| What the task requires |
A line containing "From stdpp Require" appears in the material below. Return exactly every line from the first through that one, and only those.
──────────────────────────────
(** * Chembot: the question-classification and context-ranking pipeline

    A shallow embedding of the deterministic core of the Chembot repository
    ([utils.py], [_search_engine.py], [_bot_engine.py]) and the properties of
    it that the specification states.

    Python strings are sequences of Unicode code points; they are modelled as
    lists of code points ([N]).  The interpreter's Unicode tables that the
    code consults through [str.lower] and the regex class [\w] are not part of
    the repository: they are the two operations of the class [PyUnicode]. *)

From Equations Require Import Equations.
From Stdlib Require Import NArith ZArith Lia String Ascii.
From stdpp Require Import base decidable list gmap sorting.

#[local] Open Scope N_scope.
#[local] Open Scope list_scope.

(** ** Python strings *)

Abbreviation char := N (only parsing).
Abbreviation pystr := (list char) (only parsing).

(** An ASCII literal as a Python string. *)
Definition py (s : string) : pystr :=
  map N_of_ascii (list_ascii_of_string s).

(** [str.isspace] on one character: the code points CPython's
    [Py_UNICODE_ISSPACE] accepts.  [str.split()], [str.strip()] and the regex
    class [\s] all use this set. *)
Definition is_space (c : char) : bool :=
  ((9 <=? c) && (c <=? 13)) || ((28 <=? c) && (c <=? 32))
  || (c =? 133) || (c =? 160) || (c =? 5760)
  || ((8192 <=? c) && (c <=? 8202))
  || (c =? 8232) || (c =? 8233) || (c =? 8239) || (c =? 8287) || (c =? 12288).

Definition SPACE : char := 32.
Definition COLON : char := 58.
Definition NEWLINE : char := 10.

(** [s.startswith(p)] *)
Fixpoint startswith (s p : pystr) {struct p} : bool :=
  match p, s with
  | [], _ => true
  | _ :: _, [] => false
  | a :: p', b :: s' => (a =? b) && startswith s' p'
  end.

(** [w in s] for two strings: substring containment. *)
Fixpoint str_in (w s : pystr) : bool :=
  startswith s w ||
  match s with
  | [] => false
  | _ :: s' => str_in w s'
  end.

(** [s.endswith(p)] *)
Definition endswith (s p : pystr) : bool := startswith (rev s) (rev p).

(** [any(word in text for word in words)] *)
Definition any_in (words : list pystr) (text : pystr) : bool :=
  existsb (fun word => str_in word text) words.

(** One step of a scanner that cuts a string into the maximal runs of
    characters satisfying [keep]: the state is the run in progress at the
    head of the string and the runs completed behind it. *)
Definition push_field (t : pystr) (ts : list pystr) : list pystr :=
  match t with [] => ts | _ :: _ => t :: ts end.

Fixpoint scan_fields (keep : char -> bool) (s : pystr) : pystr * list pystr :=
  match s with
  | [] => ([], [])
  | c :: s' =>
      let '(t, ts) := scan_fields keep s' in
      if keep c then (c :: t, ts) else ([], push_field t ts)
  end.

Definition fields (keep : char -> bool) (s : pystr) : list pystr :=
  let '(t, ts) := scan_fields keep s in push_field t ts.

(** [s.split()]: the maximal runs of non-whitespace characters. *)
Definition split_ws (s : pystr) : list pystr :=
  fields (fun c => negb (is_space c)) s.

(** [sep.join(parts)] *)
Fixpoint join (sep : pystr) (parts : list pystr) : pystr :=
  match parts with
  | [] => []
  | [p] => p
  | p :: ps => p ++ sep ++ join sep ps
  end.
──────────────────────────────
| Solution to the problem |
(** * Chembot: the question-classification and context-ranking pipeline

    A shallow embedding of the deterministic core of the Chembot repository
    ([utils.py], [_search_engine.py], [_bot_engine.py]) and the properties of
    it that the specification states.

    Python strings are sequences of Unicode code points; they are modelled as
    lists of code points ([N]).  The interpreter's Unicode tables that the
    code consults through [str.lower] and the regex class [\w] are not part of
    the repository: they are the two operations of the class [PyUnicode]. *)

From Equations Require Import Equations.
From Stdlib Require Import NArith ZArith Lia String Ascii.
From stdpp Require Import base decidable list gmap sorting.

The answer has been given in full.